Rail travel is green, comfortable and safe. It will play a key role in the EU’s efforts to achieve climate neutrality by 2050. The European Parliament has declared 2021 as the year of European Railways. A number of events and other initiatives will be held throughout the year to increase support and promote railways, in line with the objectives of the European Green Deal, informs Railway Supply  magazine referring to European Council press release.

European year of rail

Rail is the answer to many critical issues in the area of mobility, such as climate neutrality, energy efficiency, crisis resilience and safety. The Year of Rail aims to give a boost to the sector and to encourage more tourists, business people and manufacturers to choose the train. Andreas Scheuer, Federal Minister for Transport and Digital Infrastructure of Germany, President of the Council

The Year of Rail promotes rail as a sustainable, innovative and safe mode of transport capable of guaranteeing essential services even during unexpected crises. This is evidenced by the strategic role of the railway in maintaining critical transport links during the COVID-19 pandemic to transport people and essential goods.

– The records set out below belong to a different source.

(* ===== verification/HdcpReach.v ===== *)
(** * HDCP: the reachable links

    The operations of the module keep the verdicts behind every state, a display on
    every link that is being authenticated, and the bounds of the retry counters. *)

From stdpp Require Import sets list.
From Stdlib Require Import ZArith Lia.
From S2P Require Import Prelude Bytes Hdcp HdcpIo HdcpPsp Hdcp1 Hdcp2 HdcpTop HdcpFrame HdcpInv.
Open Scope st_scope.

Abbreviation disabled1 h := (disable1 (adj_hdcp1 (adjust (link (connection h))))).
Abbreviation disabled2 h := (disable2 (adj_hdcp2 (adjust (link (connection h))))).

(** An authentication is in progress or complete. *)
Definition in_auth (h : mod_hdcp) : bool := is_hdcp1 h || is_hdcp2 h.

Lemma is_hdcp1_state h h' : current_state h' = current_state h -> is_hdcp1 h' = is_hdcp1 h.
Proof. unfold is_hdcp1, is_in_hdcp1_states, is_in_hdcp1_dp_states, state_between. by intros ->. Qed.
Lemma is_hdcp2_state h h' : current_state h' = current_state h -> is_hdcp2 h' = is_hdcp2 h.
Proof. unfold is_hdcp2, is_in_hdcp2_states, is_in_hdcp2_dp_states, state_between. by intros ->. Qed.
Lemma in_auth_state h h' : current_state h' = current_state h -> in_auth h' = in_auth h.
Proof. intros E. unfold in_auth. by rewrite (is_hdcp1_state _ _ E), (is_hdcp2_state _ _ E). Qed.

Definition reset_state (st : state_id) : state_id :=
  match st with HDCP_UNINITIALIZED => HDCP_UNINITIALIZED | _ => HDCP_INITIALIZED end.

Lemma reset_state_idle h st : current_state h = reset_state st -> in_auth h = false.
Proof.
  unfold in_auth, is_hdcp1, is_hdcp2, is_in_hdcp1_states, is_in_hdcp1_dp_states, is_in_hdcp2_states,
    is_in_hdcp2_dp_states, state_between. intros ->. by destruct st.
Qed.

Lemma reset_state_busy h :
  is_hdcp1 h || is_hdcp2 h || is_in_cp_not_desired_state h = true -> reset_state (current_state h) = HDCP_INITIALIZED.
Proof. destruct h as [cfg conn ds au st n]. by destruct st. Qed.
Lemma reset_state_same h :
  is_hdcp1 h || is_hdcp2 h || is_in_cp_not_desired_state h = false -> reset_state (current_state h) = current_state h.
Proof. destruct h as [cfg conn ds au st n]. by destruct st. Qed.

Section Reset.
Context {W : Type} `{!HdcpWorld W}.
Implicit Types s : hst W.

Lemma wp_on_world {A} (f : W -> A * W) (Q : A -> hst W -> Prop) s :
  (forall a w, f (world s) = (a, w) -> Q a (Hst (hd s) (ctx s) (outp s) w)) -> wp (on_world f) Q s.
Proof. intros H. unfold wp, on_world. destruct (f (world s)) eqn:E. auto. Qed.

Lemma disable_encryption_same ds : Forall2 same_display ds (disable_encryption <$> ds).
Proof.
  induction ds as [|d ds IH]; simpl; constructor; [|done]. unfold disable_encryption, is_display_encryption_enabled.
  unfold same_display, is_display_active. destruct (d_state d) eqn:E; simpl; by rewrite ?E.
Qed.

Record resets (s : hst W) (a : mod_hdcp_status) (s' : hst W) : Prop := {
  re_config : config (hd s') = config (hd s);
  re_conn : connection (hd s') = connection (hd s);
  re_displays : Forall2 same_display (displays (hd s)) (displays (hd s'));
  re_done : success a = true -> current_state (hd s') = reset_state (current_state (hd s));
  re_failed : success a = false -> is_hdcp2 (hd s) = true /\ hd s' = hd s
}.

Lemma clear_resets s s1 :
  hd s1 = hd s \/ hd s1 = set_displays (disable_encryption <$> displays (hd s)) (hd s) ->
  is_hdcp1 (hd s) || is_hdcp2 (hd s) || is_in_cp_not_desired_state (hd s) = true ->
  wp (clear_authentication ;; st_ret MOD_HDCP_STATUS_SUCCESS)
     (fun status => wp (stop_requests ;; st_ret status) (resets s)) s1.
Proof.
  intros Hs Hb. hwp. assert (connection (hd s1) = connection (hd s) /\ config (hd s1) = config (hd s) /\
    Forall2 same_display (displays (hd s)) (displays (hd s1))) as (H1 & H2 & H3).
  { destruct Hs as [->| ->]; simpl; split_and!; try done. apply disable_encryption_same. }
  split; simpl; try done. intros _. by rewrite reset_state_busy.
Qed.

Other goals for the year will include raising awareness of the cross-border European dimension of rail transport and increasing its contribution to the EU economy, industry and society.

Transport accounts for a quarter of the EU’s greenhouse gas emissions, and emissions from transport are still growing. To achieve the goal of climate neutrality by 2050 – as set out in the European Green Deal and endorsed by the European Council – transport emissions must go down by 90%.

Rail emits much less CO2 than travel by road or by air, and it is the only mode of transport that has consistently reduced greenhouse gas emissions since 1990.

Currently, 75% of land cargo is transported by road.

Regarding EU rail transport policy, 2021 will be the first full year when the rules agreed under the Fourth Railway Package will be implemented throughout the EU. These rules are designed to open up the domestic passenger services market and reduce costs and the administrative burden for railway undertakings operating across the EU.